> **Excerpted data**
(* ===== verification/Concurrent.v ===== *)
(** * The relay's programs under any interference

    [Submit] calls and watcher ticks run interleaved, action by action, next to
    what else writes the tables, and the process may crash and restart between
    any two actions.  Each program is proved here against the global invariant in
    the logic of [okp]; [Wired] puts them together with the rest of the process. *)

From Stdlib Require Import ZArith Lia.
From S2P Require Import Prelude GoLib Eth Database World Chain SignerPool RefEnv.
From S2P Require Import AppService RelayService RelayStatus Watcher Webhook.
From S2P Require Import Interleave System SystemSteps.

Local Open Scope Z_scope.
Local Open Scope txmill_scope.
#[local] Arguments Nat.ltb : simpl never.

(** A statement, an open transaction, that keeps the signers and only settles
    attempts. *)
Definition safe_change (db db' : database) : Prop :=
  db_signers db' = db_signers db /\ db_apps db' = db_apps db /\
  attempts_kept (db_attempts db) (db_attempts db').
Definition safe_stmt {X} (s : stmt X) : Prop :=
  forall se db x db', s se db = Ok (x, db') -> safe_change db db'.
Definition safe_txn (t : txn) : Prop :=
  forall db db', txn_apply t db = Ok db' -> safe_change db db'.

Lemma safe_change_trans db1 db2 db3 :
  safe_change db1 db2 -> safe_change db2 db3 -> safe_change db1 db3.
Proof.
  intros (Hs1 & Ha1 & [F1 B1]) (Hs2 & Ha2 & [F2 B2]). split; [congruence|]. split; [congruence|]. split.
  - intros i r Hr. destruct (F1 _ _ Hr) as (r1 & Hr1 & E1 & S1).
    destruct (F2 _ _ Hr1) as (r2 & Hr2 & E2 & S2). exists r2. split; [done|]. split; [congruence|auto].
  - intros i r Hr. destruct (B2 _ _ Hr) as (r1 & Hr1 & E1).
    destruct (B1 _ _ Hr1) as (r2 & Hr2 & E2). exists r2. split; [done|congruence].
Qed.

> **Task statement**
From the records above, count how many lines hold the string "intros", then give only that number.

> **Your solution**
3